Entangled in Ivy - Final Installment
I can’t believe we’re on the fifth and final installment of Ivy. Quick recap. In the first Ivy post, we talked about hotel adventures of the past. In the continued post, we met Ivy. She tried to charge me $1,048 for four nights stay. During the contd again post, I made it to the room to find no light in the living/bedroom and no HBO. I can’t believe there was a next to the last post, but in it I got three lights, HBO, and we ended with Ginger calling asking me what I was charging on our credit card for $1,048.
I sang, I danced, and eventually convinced Ginger that there was nothing at that hotel I’d pay $1,048 for. She agreed to let me live until the Visa bill came. Then we would revisit my punishment. After I hung up, but before I could make it out the door, Ivy called.
“Mister Lewis, we need to run your credit card through again.”
“Ivy, I can’t afford for you to run my credit card through again. I can’t afford what you’ve already charged, and the jury’s still out on whether or not you caused me a divorce.”
“I promise, after we straighten it out, you won’t have but one charge on your card, and it should be littler.”
I agreed to stop by on my way back to the room that night, and I was off for the evening.
When I made it back to the front desk, Ivy, another young lady, and the assistant manager spent twenty minutes getting my bill straight. Just before I left the desk, I asked the assistant manager to set me up for a wake-up call the next morning.
When I arrived back in my room, I had three lights, HBO on a TV programmed in Spanish, and a coffeemaker that worked. Through experience I felt it necessary to inspected all of the condiments. The call had to be made.
“Ivy. How you doin?”
“Mister Lewis. How are you?”
“I’m good, but I don’t have any coffee or shampoo. Can I come down and get some.”
“I don’t have coffee or shampoo.”
Visions of forks crossed through my mind.
“But housekeeping has some.”
I wondered if housekeeping had forks too. “Where is housekeeping? I’ll run down and pick them up.”
“Mister Lewis, I’ll send them right up.”
I knew that even with her promise, there was a good chance I would wake the next morning with greasy hair and no coffee. Plus, I was stuck in higher math. The coffee’s probably worth fifty cents, the shampoo thirty. That’s a total of eighty cents. If Housekeeping actually created the stuff, I’d owe them eighty cents. What should I pay someone who just rides an elevator to bring it to me? Especially since they did my room earlier and should have left them then.
Even though the stuff was only worth eighty cents, I hated to tip anyone a buck. It just sounded cheep. I could tip her five bucks, but five bucks for eighty cents worth of stuff would make me stupid. One buck, cheap; five bucks, stupid? Greasy hair and no coffee wasn’t sounding so bad. When the knock came on the door, I still had the storm in my mind. One buck, five bucks, cheap, stupid.
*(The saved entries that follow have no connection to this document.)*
Record worker_ok (free : bool) (pc : wpc) (t : gwbot_thread) : Prop := {
  wo_node : has_event t = true -> ev_from_sqe t = true -> finished_leaving pc = false -> is_Some (sqe_node t);
  wo_direct : ev_from_sqe t = false -> sqe_node t = None;
  wo_off : pc = POff \/ pc = PSpawned -> th_online t = false;
  wo_on : pc <> POff -> pc <> PSpawned -> pc <> PAgain -> th_online t = true;
  wo_spawned : pc = PSpawned -> has_event t = true;
  wo_again : pc = PAgain -> th_online t = false -> has_event t = true;
  wo_busy : pc = PBusy -> has_event t = true;
  wo_done : finished_leaving pc = true -> free = false /\ sqe_node t = None;
}.

(** A field of [worker_ok] at a known position. *)
Ltac worker_field :=
  intros; repeat match goal with H : _ \/ _ |- _ => destruct H end; first [done | congruence | split; congruence | solve [eauto] | simpl in *; congruence | simpl in *; solve [eauto]].

Definition is_free (stk : tstack) (i : nat) : bool := bool_decide (Z.of_nat i ∈ contents stk).

Record sys_wf (n : nat) (s : sys) : Prop := {
  sw_state : exists l, srv_wf n l (main s) /\
    arrived s ≡ₚ handled s ++ lost s ++ queue_texts l ++ held_all (sqes (main s)) (pcs s) (threads (main s));
  sw_len : length (pcs s) = n;
  sw_worker i pc t : pcs s !! i = Some pc -> threads (main s) !! i = Some t ->
    worker_ok (is_free (thread_stk (main s)) i) pc t;
}.

(** ** The events of the workers, as a collection *)
Lemma held_upd q p ths i pc t pc' t' :
  p !! i = Some pc -> ths !! i = Some t ->
  held q pc' t' ++ held_all q p ths ≡ₚ held q pc t ++ held_all q (<[i := pc']> p) (<[i := t']> ths).
Proof.
  revert i ths. induction p as [|pc0 p IH]; intros [|i] [|t0 ths] Hp Ht; simplify_eq/=.
  - unfold held_all. simpl. rewrite !app_assoc, (Permutation_app_comm (held q pc' t')). done.
  - unfold held_all in *. simpl. rewrite !(Permutation_app_swap_app _ (held q pc0 t0)).
    f_equiv. by apply IH.
Qed.

Lemma held_ext q q' pc t :
  (forall a, sqe_node t = Some a -> nodes q !! a = nodes q' !! a) -> held q pc t = held q' pc t.
Proof.
  intros Hn. unfold held, text_of. destruct (sqe_node t) as [a|]; [|done]. simpl.
  by rewrite (Hn a).
Qed.

Lemma held_all_ext q q' p ths :
  (forall i t a, ths !! i = Some t -> sqe_node t = Some a -> nodes q !! a = nodes q' !! a) ->
  held_all q p ths = held_all q' p ths.
Proof.
  revert ths. induction p as [|pc p IH]; intros [|t ths] Hn; try done.
  unfold held_all in *. simpl. f_equal.
  - apply held_ext. intros a. apply (Hn 0%nat t a eq_refl).
  - apply IH. intros i u a Hu. by apply (Hn (S i) u a).
Qed.

(** A step of worker [i] alone. *)
Lemma sys_wf_worker n s l i pc t pc' t' m H L :
  sys_wf n s -> srv_wf n l m ->
  arrived s ≡ₚ handled s ++ lost s ++ queue_texts l ++ held_all (sqes (main s)) (pcs s) (threads (main s)) ->
  pcs s !! i = Some pc -> threads (main s) !! i = Some t ->
  threads m = <[i := t']> (threads (main s)) ->
  (forall j u a, j <> i -> threads (main s) !! j = Some u -> sqe_node u = Some a ->
     nodes (sqes (main s)) !! a = nodes (sqes m) !! a) ->
  (forall j, j <> i -> is_free (thread_stk m) j = is_free (thread_stk (main s)) j) ->
  worker_ok (is_free (thread_stk m) i) pc' t' ->
  H ++ L ++ held (sqes m) pc' t' ≡ₚ handled s ++ lost s ++ held (sqes (main s)) pc t ->
  sys_wf n (Sys m (<[i := pc']> (pcs s)) (arrived s) H L).
Proof.
  intros Hw Hm Hcons Hpc Ht Hths Hnodes Hfree Hok Hlog. destruct Hw as [_ Hlen Hwork].
  assert (Hi : (i < length (threads (main s)))%nat) by (by eapply lookup_lt_Some).
  assert (Hip : (i < length (pcs s))%nat) by (by eapply lookup_lt_Some).
  split; simpl; [exists l; split; [done|]|by rewrite length_insert|].
  - set (t0 := t <| has_event := false |> <| sqe_node := None |>).
    pose proof (held_upd (sqes (main s)) (pcs s) (threads (main s)) i pc t pc t0 Hpc Ht) as H0.
    pose proof (held_upd (sqes m) (<[i := pc]> (pcs s)) (<[i := t0]> (threads (main s))) i pc t0 pc' t') as H1.
    rewrite !list_lookup_insert_eq, !list_insert_insert_eq in H1 by done. specialize (H1 eq_refl eq_refl).
    assert (He : forall q, held q pc t0 = []) by done.
    rewrite He in H0, H1. simpl in H0, H1.
    assert (Hext : held_all (sqes (main s)) (<[i := pc]> (pcs s)) (<[i := t0]> (threads (main s))) =
      held_all (sqes m) (<[i := pc]> (pcs s)) (<[i := t0]> (threads (main s)))).
    { apply held_all_ext. intros j u a [[<- [<- _]]|[Hne Hj]]%list_lookup_insert_Some Ha; [done|].
      by eapply Hnodes. }
    rewrite Hths, <- H1, <- Hext. rewrite Hcons, H0.
    rewrite !(app_assoc H L), !(app_assoc (handled s) (lost s)) in *.
    rewrite (Permutation_app_swap_app (queue_texts l)), (Permutation_app_swap_app (queue_texts l)).
    rewrite !app_assoc in *. by rewrite Hlog.
  - intros j pcj u Hj Hu. rewrite Hths in Hu.
    destruct (decide (j = i)) as [->|Hne].
    + rewrite list_lookup_insert_eq in Hj by done. rewrite list_lookup_insert_eq in Hu by done. by simplify_eq.
    + rewrite list_lookup_insert_ne in Hj by done. rewrite list_lookup_insert_ne in Hu by done.
      rewrite Hfree by done. by apply Hwork.
Qed.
I did what anyone would do. I split the difference. I shook her hand, and closed the door.
Apparently, wake-up calls are harder than I thought, because even though the assistant manager promised it, the next morning I woke without one.
My last evening at the hotel was fairly uneventful. Ivy wasn’t on the front desk when I passed on the way to my room, but I found her in the elevator. Carrying a set of cooking knives. One of them looked suspiciously like the knife used in those Halloween movies.
I had to ask. “Ivy, how you doin?”
“Good. And you, Mister Lewis?”
“Good. Where you goin’ with the knives?”
She explained that the staff had suites on the top floor, and since it was her day off, she was going to do some cooking.
I had shampoo. I had coffee. I had three lights that worked, HBO, and a TV programmed in Spanish. Even with all of that, I woke four times during the night sniffing the air for smoke. What woke me wasn’t smoke. It was the memory of Ivy above me in charge of fire.
Most people say they would have changed rooms after the first, dark night. But if I had, just think of what we would have missed. All I would have to blog about is Jacuzzi as a spectator sport, what people actually do in their hotel rooms when they don’t expect you to walk in on them, and how fire alarms will cause some women to evacuate in Victoria Secret outfits. How much fun would that be compared to Ivy?